Modeling a Target Function
Photo by seantoyer, some rights reserved.

For this problem, assume that there exists a perfect model, or a perfect function that can correctly discriminate any data instance from the domain as red or green. In the context of a specific problem, the perfect discrimination function very likely has profound meaning in the problem domain to the domain experts. We want to think about that and try to tap into that perspective. We want to deliver that result.

Our goal when making a predictive model for this problem is to best approximate this perfect discrimination function.

We build our approximation of the perfect discrimination function using sample data collected from the domain. It’s not all the possible data, it’s a sample or subset of all possible data. If we had all the data, there would be no need to make predictions because the answers could just be looked up.

The data we use to build our approximate model contains structure within it pertaining the the ideal discrimination function. Your goal with data preparation is to best expose that structure to the modeling algorithm. The data also contains things that are irrelevant to the discrimination function such as biases from the selection of the data and random noise that perturbs and hides the structure. The model you select to approximate the function must navigate these obstacles.

The framework helps us understand the deeper difference between a descriptive and predictive model.

Descriptive vs Predictive Models

The descriptive model is only concerned with modeling the structure in the observed data. It makes sense to train and evaluate it on the same dataset.

The predictive model is attempting a much more difficult problem, approximating the true discrimination function from a sample of data. We want to use algorithms that do not pick out and model all of the noise in our sample. We do want to chose algorithms that generalize beyond the observed data. It makes sense that we could only evaluate the ability of the model to generalize from a data sample on data that it had not see before during training.
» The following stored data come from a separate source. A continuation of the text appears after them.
(** ** UTF-8 *)

Definition cont (s : bytes) (i : nat) (r : Z) : Z :=
  match s !! i with
  | Some b => Z.lor (u32 (Z.shiftl r 6)) (Z.land b 0x3F)
  | None => r
  end.

(** The code point at the head of [s], [s] not empty, and how far [*p] moves. *)
Definition utf8_next (s : bytes) : Z * nat :=
  let c := rd s 0 in
  if decide (c < 0x80) then (c, 1%nat) else
  if decide (Z.land c 0xE0 = 0xC0) then (cont s 1 (Z.land c 0x1F), 2%nat) else
  if decide (Z.land c 0xF0 = 0xE0) then (cont s 2 (cont s 1 (Z.land c 0x0F)), 3%nat) else
  (cont s 3 (cont s 2 (cont s 1 (Z.land c 0x07))), 4%nat).

(** [offs] and [cps]; [p] is the offset of [s]. *)
Fixpoint utf8_loop (fuel : nat) (p : nat) (s : bytes) : list (nat * Z) :=
  match fuel, s with
  | S fuel, _ :: _ =>
    let '(cp, k) := utf8_next s in (p, cp) :: utf8_loop fuel (p + k) (drop k s)
  | _, _ => []
  end.
Definition utf8_decode (s : bytes) : list (nat * Z) := utf8_loop (length s) 0 s.

(** [out_vis] ([*out_n] is its length).  The allocations, in order: [cps],
    [offs], [visual], [levels], the two of [mini_bidi_reorder], [vb]; the code
    tests those two only. *)
Definition mini_bidi_reorder_utf8 (malloc : nat → bool) (utf8 : bytes) : res (Z * list Z) :=
  let cs := utf8_decode utf8 in
  if decide (cs ≠ [] ∧ forallb malloc [0; 1; 2; 3; 6]%nat = false) then UB else
  let '(_, visual, _) := mini_bidi_reorder (malloc 4%nat && malloc 5%nat) (map snd cs) in
  Ok (0, map (λ v, Z.of_nat (map fst cs !!! Z.to_nat v)) visual).

Example bidi_latin_digits : mini_bidi_reorder true [97; 98; 32; 49] = (0, [0; 1; 2; 3], [0; 0; 0; 0]).
Proof. vm_compute. reflexivity. Qed.
Example bidi_hebrew : mini_bidi_reorder true [0x5E9; 0x5DC; 0x5D5] = (1, [2; 1; 0], [1; 1; 1]).
Proof. vm_compute. reflexivity. Qed.

(** ** Range reversal *)

Lemma swap_range_rev {A} `{!Inhabited A} fuel : ∀ (p m s : list A) a b,
  length p = a → (a + length m = S b)%nat → (length m <= S fuel)%nat →
  swap_range fuel a b (p ++ m ++ s) = p ++ rev m ++ s.
Proof.
  induction fuel as [|fuel IH]; intros p m s a b Ha Hb Hf.
  { destruct m as [|x [|y m]]; simpl in *; [done..|lia]. }
  cbn [swap_range]. case_decide as Hab.
  2:{ destruct m as [|x [|y m]]; simpl in *; [done..|lia]. }
  destruct m as [|x m]; [simpl in Hb; lia|]. destruct m as [|y m _] using rev_ind; [simpl in Hb; lia|].
  rewrite length_cons, length_app in Hb. cbn [length] in Hb.
  rewrite length_cons, length_app in Hf. cbn [length] in Hf.
  set (l := p ++ (x :: m ++ [y]) ++ s).
  assert (l !!! a = x) as ->.
  { unfold l. rewrite lookup_total_app_r by lia. by replace (a - length p)%nat with 0%nat by lia. }
  assert (l !!! b = y) as ->.
  { unfold l. replace (p ++ (x :: m ++ [y]) ++ s) with ((p ++ x :: m) ++ y :: s) by (by rewrite <- !app_assoc; simpl; rewrite <- app_assoc).
    rewrite lookup_total_app_r by (rewrite length_app; simpl; lia).
    by replace (b - length (p ++ x :: m))%nat with 0%nat by (rewrite length_app; simpl; lia). }
  assert (<[b := x]> (<[a := y]> l) = (p ++ [y]) ++ m ++ x :: s) as ->.
  { unfold l. rewrite insert_app_r_alt by lia. replace (a - length p)%nat with 0%nat by lia.
    cbn [app]. change (<[0%nat := y]> (x :: ?r)) with (y :: r).
    replace (p ++ y :: (m ++ [y]) ++ s) with ((p ++ y :: m) ++ y :: s) by (by rewrite <- !app_assoc; simpl; rewrite <- ?app_assoc).
    rewrite insert_app_r_alt by (rewrite length_app; simpl; lia).
    replace (b - length (p ++ y :: m))%nat with 0%nat by (rewrite length_app; simpl; lia).
    change (<[0%nat := x]> (y :: s)) with (x :: s). by rewrite <- !app_assoc. }
  rewrite IH; [|rewrite length_app; simpl; lia|lia|lia].
  rewrite <- app_assoc. cbn [app rev]. rewrite rev_app_distr. cbn [rev app]. by rewrite <- app_assoc.
Qed.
The best descriptive model is accurate on the observed data. The best predictive model is accurate on unobserved data.

Overfitting

The flaw with evaluating a predictive model on training data is that it does not inform you on how well the model has generalized to new unseen data.

A model that is selected for its accuracy on the training dataset rather than its accuracy on an unseen test dataset is very likely have lower accuracy on an unseen test dataset. The reason is that the model is not as generalized. It has specalized to the structure in the training dataset. This is called overfitting, and it’s more insidious than you think.
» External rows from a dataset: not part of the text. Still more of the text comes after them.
(** A second frame with the same geometry reports nothing. *)
Lemma res_target_stable e : (∀ x, fne x x = false) →
  snd (res_target (fst (res_target e))) = 0.
Proof.
  intros R. destruct e as [[[t|] lw] lh]; [|done]. simpl. destruct (box t) as [[[x y] w] h] eqn:Eb.
  destruct (fne w lw || fne h lh) eqn:Ec; simpl; rewrite Eb; [rewrite !R|rewrite Ec]; done.
Qed.
Lemma int_target_stable vw vh e : snd (int_target vw vh (fst (int_target vw vh e))) = 0.
Proof.
  destruct e as [[t|] was]; [|done]. simpl.
  destruct (decide (intersecting vw vh t ≠ was)) as [D|D]; simpl; case_decide as H; simpl; (done || congruence || tauto).
Qed.
End loop.

(** A frame callback that registers two frames overwrites the next callback of
    this frame, which is lost, and its second registration runs at once. *)
Definition A1 : task := (Some 1%nat, 0%nat).
Definition B2 : task := (Some 2%nat, 0%nat).
Definition C3 : task := (Some 3%nat, 0%nat).
Lemma raf_lost :
  match raf_loop (F := unit) (λ _, None) 1
          (λ c, if decide (c = RunRaf A1) then [ARaf A1 true; ARaf C3 true] else [])
          2 0 (Loop [] [] [A1; B2] 0 8 [] [] [] ∅ ∅ ∅ []) with
  | Ok s' => trace s' = [RunRaf A1; RunRaf C3]
  | UB => False
  end.
Proof. vm_compute. reflexivity. Qed.

(** ** Witnesses: a task that queues a microtask. *)

Definition acts_demo (c : call) : list action := if decide (c = RunTask A1) then [AMicro B2; ATask C3] else [].
Definition loop_demo : MiniEventLoop unit := Loop [A1; C3] [B2] [] 0 0 [] [] [] ∅ ∅ ∅ [].

Lemma demo_micro_bound (t : task) : (S (total (λ _, 1%nat) (micro_of acts_demo t)) <= 1)%nat.
Proof. destruct t as [[n|] u]; unfold micro_of, spawned_micros, acts_demo; simpl; lia. Qed.
Lemma demo_task_bound (t : task) : (total (λ _, 1%nat) (spawned_micros acts_demo t (RunTask t)) <= 1)%nat.
Proof. destruct t as [[n|] u]; unfold spawned_micros, acts_demo; simpl; [case_decide; simpl; lia|lia]. Qed.
Lemma demo_alive : alive loop_demo.
Proof. by apply (bool_decide_unpack _). Qed.

Lemma eventloop_pump_order_witness :
  ∃ s' n, mini_eventloop_pump (F := unit) (λ _, None) 1 acts_demo 5 loop_demo = Ok (Some (s', n)) ∧
    trace s' = [RunMicro B2; RunTask A1; RunMicro B2] ∧ tasks s' = [C3; C3] ∧ n = 3 ∧ pump_order acts_demo loop_demo s' n.
Proof.
  destruct (proj1 (eventloop_pump_order (F := unit) (λ _, None) 1 acts_demo loop_demo) (λ _, 1%nat) 1%nat demo_micro_bound demo_task_bound demo_alive)
    as (s'&n&E&Ho); [vm_compute; lia|].
  exists s', n. specialize (E 5%nat ltac:(lia)). split; [exact E|]. vm_compute in E. injection E as <- <-.
  split; [reflexivity|]. split; [reflexivity|]. split; [reflexivity|exact Ho].
Defined.

Lemma eventloop_liveness_witness :
  ∃ s', pumps (F := unit) (λ _, None) 1 acts_demo 1 2 loop_demo = Ok (Some s') ∧ RunTask C3 ∈ trace s'.
Proof.
  apply (eventloop_liveness (F := unit) (λ _, None) 1 acts_demo (λ _, 1%nat) demo_micro_bound 1 loop_demo 1 C3 demo_task_bound).
  - exact demo_alive.
  - vm_compute. lia.
  - reflexivity.
  - by eexists.
Defined.

Lemma eventloop_raf_witness :
  ∃ s', raf_loop (F := unit) (λ _, None) 1 (λ c, match c with RunRaf t => [ARaf t true] | _ => [] end) 2 0
          (set_raf [A1; B2] 0 8 (Loop [] [] [A1; B2] 2 8 [] [] [] ∅ ∅ ∅ [])) = Ok s' ∧
    trace s' = [RunRaf A1; RunRaf B2].
Proof.
  destruct (eventloop_raf (F := unit) (λ _, None) 1 (λ c, match c with RunRaf t => [ARaf t true] | _ => [] end)
    (Loop [] [] [A1; B2] 2 8 [] [] [] ∅ ∅ ∅ [])) as (s' & E & R & _).
  - by apply (bool_decide_unpack _).
  - simpl. lia.
  - intros t. simpl. lia.
  - exists s'. split; [exact E|exact R].
Defined.

Lemma mutation_observer_records_witness :
  let r := MutRecord 3 MUT_ATTRIBUTES None (Some []) None in
  let o := MutObs A1 [(1%nat, Z.lor MUT_ATTRIBUTES MUT_SUBTREE)] [] in
  let s := Loop (F := unit) [] [] [] 0 0 [9%nat] [] [] {[ 9%nat := o ]} ∅ ∅ [] in
  NoDup (mut_obs s) ∧ ∃ s', mini_eventloop_mutate (λ n, Some (n - 1)%nat) 5 r s = Ok s' ∧
    muts s' !! 9%nat = Some (MutObs A1 (mo_targets o) [r]).
Proof.
  intros r o s. assert (NoDup (mut_obs s)) as N by apply NoDup_singleton. split; [exact N|].
  eexists. split; [reflexivity|].
  refine (proj1 (mutation_observer_records (F := unit) (λ n, Some (n - 1)%nat) 5 r s _ 9%nat o N eq_refl _)).
  reflexivity.
Defined.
For example, you may want to stop training your model once the accuracy stops improving. In this situation, there will be a point where the accuracy on the training set continues to improve but the accuracy on unseen data starts to degrade.

You may be thinking to yourself: “so I’ll train on the training dataset and peek at the test dataset as I go“. A fine idea, but now the test dataset is no longer unseen data as it has been involved and influenced the training dataset.

Tackling Overfitting

You must test your model on unseen data to counter overfitting.

Tackling Overfitting

Tackling Overfitting
Photo by Adrian Fallace Design & Photography, some rights reserved.
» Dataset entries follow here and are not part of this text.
Lemma cond_buffer e out : Z.of_nat (length out) < 2 ^ 63 → Z.of_nat (length (etag e)) <= 255 →
  Z.of_nat (length (last_modified e)) <= 63 →
  (let* (o, off) := opt_at (etag e) (inm e) out 0 in
   let* (o, off) := opt_at (last_modified e) (ims e) o off in
   if decide (length o <= off)%nat then UB else Ok (<[off := 0]> o, off))%c
  = if decide (length (cond_text e) < length out)%nat
    then Ok (cond_text e ++ [0] ++ drop (S (length (cond_text e))) out, length (cond_text e)) else UB.
Proof.
  intros Ho He Hm.
  assert (Z.of_nat (length (inm e)) <= 272 ∧ Z.of_nat (length (ims e)) <= 84) as [L1 L2].
  { unfold inm, ims. rewrite !length_app. cbn [length str map String.list_ascii_of_string]. lia. }
  assert (Z.of_nat (length (opt_text (etag e) (inm e))) <= 272) as L3.
  { unfold opt_text. destruct (decide _); [cbn [length]; lia|exact L1]. }
  change (cond_text e) with (opt_text (etag e) (inm e) ++ opt_text (last_modified e) (ims e)).
  pose proof (opt_fits (etag e) (inm e)) as G1. pose proof (opt_full (etag e) (inm e)) as F1.
  pose proof (opt_fits (last_modified e) (ims e)) as G2. pose proof (opt_full (last_modified e) (ims e)) as F2.
  cbv zeta in G1, G2. rewrite length_app.
  remember (opt_text (etag e) (inm e)) as t1 eqn:Et1. remember (opt_text (last_modified e) (ims e)) as t2 eqn:Et2.
  destruct (decide (length t1 < length out)%nat) as [H1|H1].
  - destruct (G1 [] out Ho H1) as (r1&E1&Hl1&Hd1).
    simpl in E1. rewrite E1. cbn [res_bind].
    destruct (decide (length t2 < length r1)%nat) as [H2|H2].
    + destruct (G2 t1 r1 ltac:(rewrite length_app; lia) H2) as (r2&E2&Hl2&Hd2). rewrite E2. cbn [res_bind].
      rewrite decide_False by (rewrite !length_app; lia). rewrite decide_True by lia. do 2 f_equal.
      destruct r2 as [|z r2]; [simpl in *; lia|]. rewrite (app_assoc t1), <- (length_app t1).
      rewrite insert_app_r_alt, Nat.sub_diag by lia. simpl. f_equal. f_equal.
      simpl in Hd2. rewrite drop_0 in Hd2. rewrite Hd2, length_app. destruct r1 as [|z1 r1]; [simpl in *; lia|].
      simpl in Hd1 |- *. rewrite drop_0 in Hd1. by rewrite Hd1, drop_drop.
    + rewrite (decide_False (P := (length t1 + _ < _)%nat)) by lia.
      destruct (F2 (t1 ++ r1) (length t1)) as [->|(o'&->&El)]; rewrite ?length_app in *; try lia; [done|].
      cbn [res_bind]. by rewrite decide_True by lia.
  - rewrite (decide_False (P := (length t1 + _ < _)%nat)) by lia.
    destruct (F1 out 0%nat) as [->|(o'&->&El)]; try lia; [done|]. cbn [res_bind].
    destruct (F2 o' (0 + length t1)%nat) as [->|(o''&->&El')]; try lia; [done|].
    cbn [res_bind]. by rewrite decide_True by lia.
Qed.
A split of data 66%/34% for training to test datasets is a good start. Using cross validation is better, and using multiple runs of cross validation is better again. You want to spend the time and get the best estimate of the models accurate on unseen data.

You can increase the accuracy of your model by decreasing its complexity.

In the case of decision trees for example, you can prune the tree (delete leaves) after training. This will decrease the amount of specialisation in the specific training dataset and increase generalisation on unseen data. If you are using regression for example, you can use regularisation to constrain the complexity (magnitude of the coefficients) during the training process.

Summary

In this post you learned the important framework of phrasing the development of a predictive model as an approximation of an unknown ideal discrimination function.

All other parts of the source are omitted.